* **Assignment**: Copy, word for word, each line of the data below from the first through the line containing "Definition curthread_is (c", and stop there.
Data shown Start Marker
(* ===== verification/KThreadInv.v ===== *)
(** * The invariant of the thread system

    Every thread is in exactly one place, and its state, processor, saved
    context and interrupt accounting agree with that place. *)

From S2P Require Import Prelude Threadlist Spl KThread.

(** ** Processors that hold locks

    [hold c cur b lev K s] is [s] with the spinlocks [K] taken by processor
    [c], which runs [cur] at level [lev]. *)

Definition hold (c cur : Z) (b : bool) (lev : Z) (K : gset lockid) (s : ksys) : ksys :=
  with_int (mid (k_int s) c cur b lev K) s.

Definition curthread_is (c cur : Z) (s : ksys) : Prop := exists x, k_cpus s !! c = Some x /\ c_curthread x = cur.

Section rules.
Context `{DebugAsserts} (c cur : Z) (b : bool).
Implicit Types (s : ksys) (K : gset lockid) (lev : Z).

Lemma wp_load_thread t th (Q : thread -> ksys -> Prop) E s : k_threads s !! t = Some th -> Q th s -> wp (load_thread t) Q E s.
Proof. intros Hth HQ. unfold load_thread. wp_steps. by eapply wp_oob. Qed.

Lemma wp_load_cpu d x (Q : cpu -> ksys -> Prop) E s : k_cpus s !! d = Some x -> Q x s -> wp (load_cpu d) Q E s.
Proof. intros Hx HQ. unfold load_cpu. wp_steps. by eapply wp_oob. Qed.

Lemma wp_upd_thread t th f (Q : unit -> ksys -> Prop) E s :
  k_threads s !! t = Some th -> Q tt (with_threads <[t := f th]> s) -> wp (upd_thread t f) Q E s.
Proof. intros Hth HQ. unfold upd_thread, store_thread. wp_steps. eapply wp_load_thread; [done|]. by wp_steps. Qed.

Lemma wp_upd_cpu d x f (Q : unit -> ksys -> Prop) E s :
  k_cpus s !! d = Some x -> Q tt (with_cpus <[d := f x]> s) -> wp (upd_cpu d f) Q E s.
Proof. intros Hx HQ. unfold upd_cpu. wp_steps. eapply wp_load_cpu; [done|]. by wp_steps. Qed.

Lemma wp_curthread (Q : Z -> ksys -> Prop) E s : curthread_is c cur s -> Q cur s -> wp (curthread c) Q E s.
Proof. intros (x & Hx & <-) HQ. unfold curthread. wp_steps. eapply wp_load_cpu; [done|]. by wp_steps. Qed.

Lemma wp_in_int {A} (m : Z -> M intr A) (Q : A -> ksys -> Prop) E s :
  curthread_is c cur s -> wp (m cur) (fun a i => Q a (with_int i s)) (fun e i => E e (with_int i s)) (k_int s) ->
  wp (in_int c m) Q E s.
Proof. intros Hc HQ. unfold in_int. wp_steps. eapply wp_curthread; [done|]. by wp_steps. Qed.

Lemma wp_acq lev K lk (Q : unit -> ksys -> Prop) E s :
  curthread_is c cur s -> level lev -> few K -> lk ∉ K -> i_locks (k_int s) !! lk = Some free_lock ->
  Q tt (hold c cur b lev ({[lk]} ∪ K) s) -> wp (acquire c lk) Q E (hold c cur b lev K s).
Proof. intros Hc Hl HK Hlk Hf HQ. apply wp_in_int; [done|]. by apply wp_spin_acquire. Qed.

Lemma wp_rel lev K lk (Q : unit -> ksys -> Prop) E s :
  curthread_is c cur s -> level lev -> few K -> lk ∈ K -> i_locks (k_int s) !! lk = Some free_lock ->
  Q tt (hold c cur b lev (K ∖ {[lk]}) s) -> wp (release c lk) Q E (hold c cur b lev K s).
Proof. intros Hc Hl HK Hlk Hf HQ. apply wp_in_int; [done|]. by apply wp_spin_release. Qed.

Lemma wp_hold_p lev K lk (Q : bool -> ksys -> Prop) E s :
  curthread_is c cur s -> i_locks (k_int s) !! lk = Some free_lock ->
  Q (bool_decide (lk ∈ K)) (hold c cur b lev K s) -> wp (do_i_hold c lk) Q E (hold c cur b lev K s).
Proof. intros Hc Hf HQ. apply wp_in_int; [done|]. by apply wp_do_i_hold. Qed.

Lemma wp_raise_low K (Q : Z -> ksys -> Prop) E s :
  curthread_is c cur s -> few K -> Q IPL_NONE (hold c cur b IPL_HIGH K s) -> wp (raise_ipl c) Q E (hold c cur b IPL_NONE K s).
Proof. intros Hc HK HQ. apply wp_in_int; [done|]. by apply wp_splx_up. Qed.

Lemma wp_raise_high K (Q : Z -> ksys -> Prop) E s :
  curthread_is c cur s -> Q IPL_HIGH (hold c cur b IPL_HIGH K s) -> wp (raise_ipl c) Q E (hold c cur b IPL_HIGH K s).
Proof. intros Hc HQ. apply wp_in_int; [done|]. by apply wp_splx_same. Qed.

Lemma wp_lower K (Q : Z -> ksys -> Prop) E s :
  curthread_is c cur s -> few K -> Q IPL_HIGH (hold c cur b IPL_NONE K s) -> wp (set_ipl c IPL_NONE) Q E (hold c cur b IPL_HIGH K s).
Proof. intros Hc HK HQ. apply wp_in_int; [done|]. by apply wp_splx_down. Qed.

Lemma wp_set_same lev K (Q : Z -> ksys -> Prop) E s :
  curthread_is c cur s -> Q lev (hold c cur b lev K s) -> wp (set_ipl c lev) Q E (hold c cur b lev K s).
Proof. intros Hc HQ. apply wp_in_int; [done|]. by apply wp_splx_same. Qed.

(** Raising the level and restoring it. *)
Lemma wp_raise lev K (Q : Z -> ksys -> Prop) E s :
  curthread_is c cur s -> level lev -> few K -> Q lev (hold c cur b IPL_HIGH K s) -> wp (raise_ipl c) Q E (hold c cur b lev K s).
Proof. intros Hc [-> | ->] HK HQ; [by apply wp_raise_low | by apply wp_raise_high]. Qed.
Data shown End Marker
* **Finished task**:
(* ===== verification/KThreadInv.v ===== *)
(** * The invariant of the thread system

    Every thread is in exactly one place, and its state, processor, saved
    context and interrupt accounting agree with that place. *)

From S2P Require Import Prelude Threadlist Spl KThread.

(** ** Processors that hold locks

    [hold c cur b lev K s] is [s] with the spinlocks [K] taken by processor
    [c], which runs [cur] at level [lev]. *)

Definition hold (c cur : Z) (b : bool) (lev : Z) (K : gset lockid) (s : ksys) : ksys :=
  with_int (mid (k_int s) c cur b lev K) s.

Definition curthread_is (c cur : Z) (s : ksys) : Prop := exists x, k_cpus s !! c = Some x /\ c_curthread x = cur.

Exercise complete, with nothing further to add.